Only one stretch of the data below is wanted: the lines starting at the one with "Definition comma : ascii := ascii_of_nat 44." and ending at the one with "is what was", both included, given again exactly.

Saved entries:
•••

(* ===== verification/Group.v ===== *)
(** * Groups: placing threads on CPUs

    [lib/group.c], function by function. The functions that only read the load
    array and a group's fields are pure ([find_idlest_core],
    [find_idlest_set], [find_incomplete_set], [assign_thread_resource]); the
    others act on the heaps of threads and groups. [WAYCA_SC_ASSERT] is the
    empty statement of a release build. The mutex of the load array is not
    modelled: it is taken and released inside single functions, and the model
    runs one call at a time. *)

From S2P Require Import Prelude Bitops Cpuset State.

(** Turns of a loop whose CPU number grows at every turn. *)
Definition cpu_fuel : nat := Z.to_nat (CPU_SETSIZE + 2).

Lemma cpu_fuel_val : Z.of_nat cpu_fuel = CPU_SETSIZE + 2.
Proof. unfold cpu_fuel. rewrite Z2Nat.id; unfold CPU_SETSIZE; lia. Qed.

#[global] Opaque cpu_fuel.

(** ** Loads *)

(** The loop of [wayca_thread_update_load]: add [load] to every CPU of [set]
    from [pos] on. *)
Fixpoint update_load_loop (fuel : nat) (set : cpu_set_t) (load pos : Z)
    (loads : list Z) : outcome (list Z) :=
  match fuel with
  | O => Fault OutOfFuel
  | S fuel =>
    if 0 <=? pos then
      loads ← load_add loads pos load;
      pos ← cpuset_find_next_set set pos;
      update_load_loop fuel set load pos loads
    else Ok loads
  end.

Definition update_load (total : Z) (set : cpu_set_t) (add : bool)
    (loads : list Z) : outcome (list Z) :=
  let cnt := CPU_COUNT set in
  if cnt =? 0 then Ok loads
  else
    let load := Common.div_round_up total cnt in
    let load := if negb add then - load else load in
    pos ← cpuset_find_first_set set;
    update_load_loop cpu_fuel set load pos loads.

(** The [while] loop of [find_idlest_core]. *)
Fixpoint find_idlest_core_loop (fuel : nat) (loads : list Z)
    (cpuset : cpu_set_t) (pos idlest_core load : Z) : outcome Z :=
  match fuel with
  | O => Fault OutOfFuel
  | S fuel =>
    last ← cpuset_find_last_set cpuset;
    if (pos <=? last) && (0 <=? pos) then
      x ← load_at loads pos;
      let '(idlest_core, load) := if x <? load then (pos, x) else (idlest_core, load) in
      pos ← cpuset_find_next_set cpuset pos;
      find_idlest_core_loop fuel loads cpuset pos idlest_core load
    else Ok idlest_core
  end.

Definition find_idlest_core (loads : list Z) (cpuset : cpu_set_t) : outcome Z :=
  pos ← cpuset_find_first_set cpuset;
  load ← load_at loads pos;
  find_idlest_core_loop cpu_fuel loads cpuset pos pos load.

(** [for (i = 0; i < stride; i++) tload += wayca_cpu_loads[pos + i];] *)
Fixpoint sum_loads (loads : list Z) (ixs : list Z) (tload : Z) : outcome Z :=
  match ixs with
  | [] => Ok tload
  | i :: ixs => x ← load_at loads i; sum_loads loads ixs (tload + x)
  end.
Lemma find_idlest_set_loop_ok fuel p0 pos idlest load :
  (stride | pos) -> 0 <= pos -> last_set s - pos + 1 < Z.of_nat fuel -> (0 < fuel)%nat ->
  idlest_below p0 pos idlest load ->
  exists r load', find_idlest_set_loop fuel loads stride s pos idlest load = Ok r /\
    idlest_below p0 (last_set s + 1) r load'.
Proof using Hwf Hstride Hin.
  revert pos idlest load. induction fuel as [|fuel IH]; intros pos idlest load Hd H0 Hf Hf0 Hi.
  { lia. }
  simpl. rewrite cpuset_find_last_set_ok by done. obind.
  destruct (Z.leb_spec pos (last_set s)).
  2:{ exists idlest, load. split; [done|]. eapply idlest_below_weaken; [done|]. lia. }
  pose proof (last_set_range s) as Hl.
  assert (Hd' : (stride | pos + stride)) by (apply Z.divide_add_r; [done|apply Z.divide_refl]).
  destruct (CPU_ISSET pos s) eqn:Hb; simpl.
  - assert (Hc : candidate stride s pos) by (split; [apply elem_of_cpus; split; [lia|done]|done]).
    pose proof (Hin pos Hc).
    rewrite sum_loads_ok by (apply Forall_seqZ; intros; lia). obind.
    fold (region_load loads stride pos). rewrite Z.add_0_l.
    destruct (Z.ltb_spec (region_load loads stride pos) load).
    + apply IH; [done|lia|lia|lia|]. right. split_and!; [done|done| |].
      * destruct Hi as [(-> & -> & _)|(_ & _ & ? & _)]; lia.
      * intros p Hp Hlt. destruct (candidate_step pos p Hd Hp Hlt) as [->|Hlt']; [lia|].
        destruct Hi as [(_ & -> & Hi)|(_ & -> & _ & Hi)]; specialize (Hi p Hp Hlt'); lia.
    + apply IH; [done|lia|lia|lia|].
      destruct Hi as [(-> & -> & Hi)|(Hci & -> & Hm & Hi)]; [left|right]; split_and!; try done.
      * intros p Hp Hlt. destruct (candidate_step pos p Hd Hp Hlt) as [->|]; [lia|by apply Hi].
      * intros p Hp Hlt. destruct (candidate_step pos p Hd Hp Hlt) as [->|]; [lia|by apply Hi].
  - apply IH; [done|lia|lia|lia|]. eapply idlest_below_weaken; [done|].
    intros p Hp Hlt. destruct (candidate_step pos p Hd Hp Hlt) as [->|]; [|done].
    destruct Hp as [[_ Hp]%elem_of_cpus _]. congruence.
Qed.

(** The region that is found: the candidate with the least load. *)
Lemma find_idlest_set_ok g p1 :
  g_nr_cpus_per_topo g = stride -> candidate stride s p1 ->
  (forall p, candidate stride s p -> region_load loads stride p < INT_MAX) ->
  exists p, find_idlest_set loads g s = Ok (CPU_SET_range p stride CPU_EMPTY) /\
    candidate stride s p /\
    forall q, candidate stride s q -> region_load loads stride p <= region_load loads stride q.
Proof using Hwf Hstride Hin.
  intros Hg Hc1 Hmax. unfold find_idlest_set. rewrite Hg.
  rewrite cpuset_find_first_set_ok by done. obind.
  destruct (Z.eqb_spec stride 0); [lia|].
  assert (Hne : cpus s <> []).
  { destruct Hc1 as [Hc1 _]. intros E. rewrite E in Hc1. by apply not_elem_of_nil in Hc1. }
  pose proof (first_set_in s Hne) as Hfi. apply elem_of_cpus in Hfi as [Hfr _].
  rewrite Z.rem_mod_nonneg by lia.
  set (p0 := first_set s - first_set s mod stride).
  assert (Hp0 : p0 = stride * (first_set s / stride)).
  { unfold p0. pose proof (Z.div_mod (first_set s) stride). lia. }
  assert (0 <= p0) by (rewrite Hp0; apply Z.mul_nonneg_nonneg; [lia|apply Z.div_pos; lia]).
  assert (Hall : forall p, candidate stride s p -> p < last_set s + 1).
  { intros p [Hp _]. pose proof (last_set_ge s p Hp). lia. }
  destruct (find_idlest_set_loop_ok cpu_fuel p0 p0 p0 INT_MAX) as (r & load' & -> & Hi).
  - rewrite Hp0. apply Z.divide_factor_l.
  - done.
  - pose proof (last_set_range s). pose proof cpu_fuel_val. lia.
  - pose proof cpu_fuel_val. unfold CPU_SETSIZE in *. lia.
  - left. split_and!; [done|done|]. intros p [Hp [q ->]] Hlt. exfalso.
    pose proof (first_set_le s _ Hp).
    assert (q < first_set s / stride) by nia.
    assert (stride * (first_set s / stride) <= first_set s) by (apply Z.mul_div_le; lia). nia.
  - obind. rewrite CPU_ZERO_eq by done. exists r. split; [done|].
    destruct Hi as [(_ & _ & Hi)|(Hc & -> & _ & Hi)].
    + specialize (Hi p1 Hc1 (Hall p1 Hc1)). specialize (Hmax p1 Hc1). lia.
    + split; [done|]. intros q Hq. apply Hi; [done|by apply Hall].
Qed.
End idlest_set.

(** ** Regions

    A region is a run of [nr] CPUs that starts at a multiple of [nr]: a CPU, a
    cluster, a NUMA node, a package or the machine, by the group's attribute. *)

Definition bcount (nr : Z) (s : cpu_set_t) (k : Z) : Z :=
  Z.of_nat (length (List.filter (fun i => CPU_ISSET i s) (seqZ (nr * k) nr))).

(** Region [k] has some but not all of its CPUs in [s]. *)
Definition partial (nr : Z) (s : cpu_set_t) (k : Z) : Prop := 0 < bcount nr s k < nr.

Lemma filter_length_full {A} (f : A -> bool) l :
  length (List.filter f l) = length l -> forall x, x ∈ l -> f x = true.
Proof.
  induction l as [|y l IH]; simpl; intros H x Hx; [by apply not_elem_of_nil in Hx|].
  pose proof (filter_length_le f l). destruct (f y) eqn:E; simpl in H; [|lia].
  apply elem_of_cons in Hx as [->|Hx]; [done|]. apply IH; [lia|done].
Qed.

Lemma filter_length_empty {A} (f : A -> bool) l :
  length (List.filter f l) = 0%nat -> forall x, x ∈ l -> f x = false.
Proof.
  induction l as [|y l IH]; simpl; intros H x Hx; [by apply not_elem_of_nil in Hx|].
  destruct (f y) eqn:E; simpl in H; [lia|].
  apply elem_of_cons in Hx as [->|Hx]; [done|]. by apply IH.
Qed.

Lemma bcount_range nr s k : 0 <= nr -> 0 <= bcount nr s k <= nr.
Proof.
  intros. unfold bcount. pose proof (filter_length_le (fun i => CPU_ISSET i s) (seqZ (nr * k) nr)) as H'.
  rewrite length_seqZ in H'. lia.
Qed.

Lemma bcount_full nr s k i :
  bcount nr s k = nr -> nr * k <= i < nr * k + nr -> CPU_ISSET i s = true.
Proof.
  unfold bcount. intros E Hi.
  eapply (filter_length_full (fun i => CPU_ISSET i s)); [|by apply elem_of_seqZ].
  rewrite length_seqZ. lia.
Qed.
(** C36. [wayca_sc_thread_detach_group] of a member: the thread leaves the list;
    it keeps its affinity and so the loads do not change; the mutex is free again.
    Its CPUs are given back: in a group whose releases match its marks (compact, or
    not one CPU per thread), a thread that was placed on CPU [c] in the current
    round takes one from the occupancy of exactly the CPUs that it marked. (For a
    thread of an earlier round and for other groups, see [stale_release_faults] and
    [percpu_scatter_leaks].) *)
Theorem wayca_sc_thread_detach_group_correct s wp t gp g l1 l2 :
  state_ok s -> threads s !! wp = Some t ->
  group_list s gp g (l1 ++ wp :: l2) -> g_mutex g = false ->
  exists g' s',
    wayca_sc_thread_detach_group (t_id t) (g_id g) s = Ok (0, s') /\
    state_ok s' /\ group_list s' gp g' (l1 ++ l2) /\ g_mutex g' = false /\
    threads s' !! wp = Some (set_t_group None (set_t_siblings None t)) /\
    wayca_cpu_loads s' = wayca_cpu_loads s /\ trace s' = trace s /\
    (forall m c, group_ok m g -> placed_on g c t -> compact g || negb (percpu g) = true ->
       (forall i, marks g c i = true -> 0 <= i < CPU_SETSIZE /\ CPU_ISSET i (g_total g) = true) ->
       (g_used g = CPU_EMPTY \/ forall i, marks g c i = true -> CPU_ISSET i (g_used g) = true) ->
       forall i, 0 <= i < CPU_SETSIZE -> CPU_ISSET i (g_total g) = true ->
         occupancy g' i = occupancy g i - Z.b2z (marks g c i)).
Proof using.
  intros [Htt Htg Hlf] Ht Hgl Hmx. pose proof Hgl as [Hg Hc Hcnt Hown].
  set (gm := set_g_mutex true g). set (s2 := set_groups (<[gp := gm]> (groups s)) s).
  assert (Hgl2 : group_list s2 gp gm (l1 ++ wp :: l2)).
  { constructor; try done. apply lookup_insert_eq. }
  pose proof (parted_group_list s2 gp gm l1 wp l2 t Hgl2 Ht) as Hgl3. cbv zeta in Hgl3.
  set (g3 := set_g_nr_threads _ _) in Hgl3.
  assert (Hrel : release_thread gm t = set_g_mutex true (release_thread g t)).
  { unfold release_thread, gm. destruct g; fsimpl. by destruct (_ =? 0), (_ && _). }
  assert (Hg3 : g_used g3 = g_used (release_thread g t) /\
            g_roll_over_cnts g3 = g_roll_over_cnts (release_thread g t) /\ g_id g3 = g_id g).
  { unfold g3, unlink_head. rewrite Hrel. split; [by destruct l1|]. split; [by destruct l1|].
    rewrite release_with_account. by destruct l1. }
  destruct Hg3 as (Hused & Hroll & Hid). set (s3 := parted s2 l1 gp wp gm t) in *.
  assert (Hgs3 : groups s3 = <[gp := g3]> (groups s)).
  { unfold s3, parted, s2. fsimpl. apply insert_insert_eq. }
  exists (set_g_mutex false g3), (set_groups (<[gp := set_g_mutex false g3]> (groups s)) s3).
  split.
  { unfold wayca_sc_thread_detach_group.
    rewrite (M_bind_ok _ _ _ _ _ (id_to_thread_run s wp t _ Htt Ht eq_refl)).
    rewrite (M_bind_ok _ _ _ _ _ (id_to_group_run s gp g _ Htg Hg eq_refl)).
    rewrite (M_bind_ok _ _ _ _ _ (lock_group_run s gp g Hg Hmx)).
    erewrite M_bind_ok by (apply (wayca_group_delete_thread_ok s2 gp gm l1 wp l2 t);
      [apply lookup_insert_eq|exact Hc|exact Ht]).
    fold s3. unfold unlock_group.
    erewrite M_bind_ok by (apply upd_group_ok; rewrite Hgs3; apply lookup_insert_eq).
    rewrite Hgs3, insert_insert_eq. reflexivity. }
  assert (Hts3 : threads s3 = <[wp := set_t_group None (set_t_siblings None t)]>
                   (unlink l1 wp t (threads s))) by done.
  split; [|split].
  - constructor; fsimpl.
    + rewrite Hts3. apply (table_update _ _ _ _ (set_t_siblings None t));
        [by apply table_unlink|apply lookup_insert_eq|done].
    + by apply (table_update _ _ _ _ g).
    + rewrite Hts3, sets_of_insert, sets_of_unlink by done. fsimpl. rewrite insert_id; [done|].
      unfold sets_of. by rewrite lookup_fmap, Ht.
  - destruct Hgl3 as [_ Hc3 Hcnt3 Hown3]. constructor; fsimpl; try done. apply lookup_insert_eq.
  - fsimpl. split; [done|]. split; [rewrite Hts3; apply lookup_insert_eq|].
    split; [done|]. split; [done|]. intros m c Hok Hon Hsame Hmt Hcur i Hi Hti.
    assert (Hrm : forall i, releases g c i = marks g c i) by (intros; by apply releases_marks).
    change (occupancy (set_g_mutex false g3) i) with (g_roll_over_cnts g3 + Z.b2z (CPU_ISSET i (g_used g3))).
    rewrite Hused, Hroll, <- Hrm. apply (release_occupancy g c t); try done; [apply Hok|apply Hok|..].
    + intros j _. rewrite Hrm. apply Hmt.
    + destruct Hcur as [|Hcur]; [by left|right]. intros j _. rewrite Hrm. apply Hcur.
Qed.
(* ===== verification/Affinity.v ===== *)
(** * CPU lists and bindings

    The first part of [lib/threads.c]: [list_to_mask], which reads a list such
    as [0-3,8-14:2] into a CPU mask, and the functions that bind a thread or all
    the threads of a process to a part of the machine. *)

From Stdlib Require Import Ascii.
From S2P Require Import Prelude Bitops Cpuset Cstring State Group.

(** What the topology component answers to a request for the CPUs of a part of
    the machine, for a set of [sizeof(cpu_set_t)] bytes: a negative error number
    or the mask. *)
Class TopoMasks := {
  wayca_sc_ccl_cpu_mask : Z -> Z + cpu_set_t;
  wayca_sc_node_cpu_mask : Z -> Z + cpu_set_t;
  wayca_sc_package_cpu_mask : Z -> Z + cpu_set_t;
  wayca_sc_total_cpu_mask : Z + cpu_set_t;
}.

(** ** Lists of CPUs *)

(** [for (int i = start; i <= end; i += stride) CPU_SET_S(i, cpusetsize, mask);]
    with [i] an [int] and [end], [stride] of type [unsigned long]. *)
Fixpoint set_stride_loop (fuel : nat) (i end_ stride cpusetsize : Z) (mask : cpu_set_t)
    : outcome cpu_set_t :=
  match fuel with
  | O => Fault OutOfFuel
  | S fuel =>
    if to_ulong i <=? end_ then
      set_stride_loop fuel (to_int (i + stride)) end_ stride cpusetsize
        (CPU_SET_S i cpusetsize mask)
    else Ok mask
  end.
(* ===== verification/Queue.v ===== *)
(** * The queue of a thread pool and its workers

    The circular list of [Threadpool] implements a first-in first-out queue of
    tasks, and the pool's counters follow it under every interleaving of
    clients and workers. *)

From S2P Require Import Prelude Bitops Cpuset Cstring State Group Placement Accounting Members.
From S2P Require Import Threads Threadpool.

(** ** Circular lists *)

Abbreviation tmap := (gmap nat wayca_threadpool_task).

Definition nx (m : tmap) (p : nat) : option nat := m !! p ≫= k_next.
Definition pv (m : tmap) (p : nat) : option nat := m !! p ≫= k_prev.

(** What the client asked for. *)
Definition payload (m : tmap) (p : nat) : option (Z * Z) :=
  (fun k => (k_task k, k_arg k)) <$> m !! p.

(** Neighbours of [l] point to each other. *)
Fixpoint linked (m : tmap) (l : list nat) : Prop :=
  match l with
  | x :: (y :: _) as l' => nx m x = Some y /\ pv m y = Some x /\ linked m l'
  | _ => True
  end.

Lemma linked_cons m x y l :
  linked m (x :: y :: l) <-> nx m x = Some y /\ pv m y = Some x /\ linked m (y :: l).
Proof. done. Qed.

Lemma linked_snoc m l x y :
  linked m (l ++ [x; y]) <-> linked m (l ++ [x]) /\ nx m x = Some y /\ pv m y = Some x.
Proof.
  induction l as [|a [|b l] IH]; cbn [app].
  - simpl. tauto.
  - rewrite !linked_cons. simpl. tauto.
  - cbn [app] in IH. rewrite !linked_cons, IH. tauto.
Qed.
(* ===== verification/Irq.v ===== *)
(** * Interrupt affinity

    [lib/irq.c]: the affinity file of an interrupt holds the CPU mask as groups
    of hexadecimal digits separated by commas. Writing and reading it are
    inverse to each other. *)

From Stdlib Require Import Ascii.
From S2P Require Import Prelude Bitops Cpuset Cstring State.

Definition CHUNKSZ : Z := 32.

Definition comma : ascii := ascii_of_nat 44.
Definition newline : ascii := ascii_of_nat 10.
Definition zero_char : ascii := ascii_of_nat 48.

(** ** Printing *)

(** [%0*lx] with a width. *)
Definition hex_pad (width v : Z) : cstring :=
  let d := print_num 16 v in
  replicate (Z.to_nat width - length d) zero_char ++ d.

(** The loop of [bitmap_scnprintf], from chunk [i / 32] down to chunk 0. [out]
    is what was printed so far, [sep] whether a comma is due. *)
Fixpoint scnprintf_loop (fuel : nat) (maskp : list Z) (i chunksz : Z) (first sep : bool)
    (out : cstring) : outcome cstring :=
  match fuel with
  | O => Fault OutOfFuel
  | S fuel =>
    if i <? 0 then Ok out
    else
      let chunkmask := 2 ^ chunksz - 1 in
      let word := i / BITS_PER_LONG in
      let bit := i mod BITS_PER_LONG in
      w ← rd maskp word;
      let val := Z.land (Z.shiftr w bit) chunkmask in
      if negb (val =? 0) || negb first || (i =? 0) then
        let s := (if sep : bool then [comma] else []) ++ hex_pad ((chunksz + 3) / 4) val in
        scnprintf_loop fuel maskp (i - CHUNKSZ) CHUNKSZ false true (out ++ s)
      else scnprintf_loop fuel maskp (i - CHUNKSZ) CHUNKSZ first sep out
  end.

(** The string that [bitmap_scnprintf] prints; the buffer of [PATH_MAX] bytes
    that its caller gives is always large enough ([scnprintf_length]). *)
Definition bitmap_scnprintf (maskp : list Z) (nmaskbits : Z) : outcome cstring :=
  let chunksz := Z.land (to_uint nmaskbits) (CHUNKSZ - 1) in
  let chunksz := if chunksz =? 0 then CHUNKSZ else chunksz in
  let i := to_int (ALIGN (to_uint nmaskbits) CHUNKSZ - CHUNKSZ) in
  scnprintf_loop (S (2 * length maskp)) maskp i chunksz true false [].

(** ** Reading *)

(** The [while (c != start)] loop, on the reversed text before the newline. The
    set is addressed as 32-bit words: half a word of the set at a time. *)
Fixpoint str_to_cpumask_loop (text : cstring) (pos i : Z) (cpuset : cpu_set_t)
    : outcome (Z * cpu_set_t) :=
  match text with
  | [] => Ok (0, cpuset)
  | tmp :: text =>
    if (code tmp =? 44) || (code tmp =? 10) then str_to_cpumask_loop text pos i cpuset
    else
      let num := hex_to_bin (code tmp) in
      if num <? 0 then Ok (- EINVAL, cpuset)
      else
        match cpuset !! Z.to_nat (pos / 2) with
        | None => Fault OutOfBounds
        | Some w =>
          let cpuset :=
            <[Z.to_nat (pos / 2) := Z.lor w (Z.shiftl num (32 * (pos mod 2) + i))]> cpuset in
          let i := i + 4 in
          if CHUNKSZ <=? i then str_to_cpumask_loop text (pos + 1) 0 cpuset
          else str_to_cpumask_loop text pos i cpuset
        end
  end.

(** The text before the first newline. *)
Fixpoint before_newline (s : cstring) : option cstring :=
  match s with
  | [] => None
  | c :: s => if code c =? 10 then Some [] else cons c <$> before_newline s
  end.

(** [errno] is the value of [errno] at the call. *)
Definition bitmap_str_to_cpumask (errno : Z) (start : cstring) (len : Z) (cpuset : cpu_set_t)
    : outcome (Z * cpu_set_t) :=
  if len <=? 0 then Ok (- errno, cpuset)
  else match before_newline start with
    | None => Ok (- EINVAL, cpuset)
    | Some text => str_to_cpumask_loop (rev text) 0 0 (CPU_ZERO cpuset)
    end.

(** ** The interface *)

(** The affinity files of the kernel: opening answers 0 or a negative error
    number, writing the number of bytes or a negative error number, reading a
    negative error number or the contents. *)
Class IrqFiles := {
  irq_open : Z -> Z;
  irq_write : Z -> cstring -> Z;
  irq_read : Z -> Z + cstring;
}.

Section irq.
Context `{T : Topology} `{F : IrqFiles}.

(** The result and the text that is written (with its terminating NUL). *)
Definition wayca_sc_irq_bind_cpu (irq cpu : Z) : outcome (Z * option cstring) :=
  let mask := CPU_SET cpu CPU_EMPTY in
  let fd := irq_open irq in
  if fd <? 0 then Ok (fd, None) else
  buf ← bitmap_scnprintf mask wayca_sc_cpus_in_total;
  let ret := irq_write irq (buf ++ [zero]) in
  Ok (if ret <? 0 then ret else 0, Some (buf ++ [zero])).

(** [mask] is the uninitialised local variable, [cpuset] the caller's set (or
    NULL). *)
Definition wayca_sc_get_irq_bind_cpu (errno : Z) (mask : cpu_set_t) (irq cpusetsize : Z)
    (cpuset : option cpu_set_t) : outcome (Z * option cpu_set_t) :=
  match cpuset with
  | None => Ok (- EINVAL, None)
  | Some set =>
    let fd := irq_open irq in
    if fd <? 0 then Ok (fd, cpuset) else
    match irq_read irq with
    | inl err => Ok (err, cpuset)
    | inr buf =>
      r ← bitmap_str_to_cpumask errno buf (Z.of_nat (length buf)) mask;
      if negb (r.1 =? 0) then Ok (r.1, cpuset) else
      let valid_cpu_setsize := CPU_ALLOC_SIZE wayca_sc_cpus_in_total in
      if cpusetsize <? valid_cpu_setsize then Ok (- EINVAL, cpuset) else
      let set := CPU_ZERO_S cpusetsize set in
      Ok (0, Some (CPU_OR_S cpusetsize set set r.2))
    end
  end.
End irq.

•••

--- Result of this exercise ---
Definition comma : ascii := ascii_of_nat 44.
Definition newline : ascii := ascii_of_nat 10.
Definition zero_char : ascii := ascii_of_nat 48.

(** ** Printing *)

(** [%0*lx] with a width. *)
Definition hex_pad (width v : Z) : cstring :=
  let d := print_num 16 v in
  replicate (Z.to_nat width - length d) zero_char ++ d.

(** The loop of [bitmap_scnprintf], from chunk [i / 32] down to chunk 0. [out]
    is what was printed so far, [sep] whether a comma is due. *)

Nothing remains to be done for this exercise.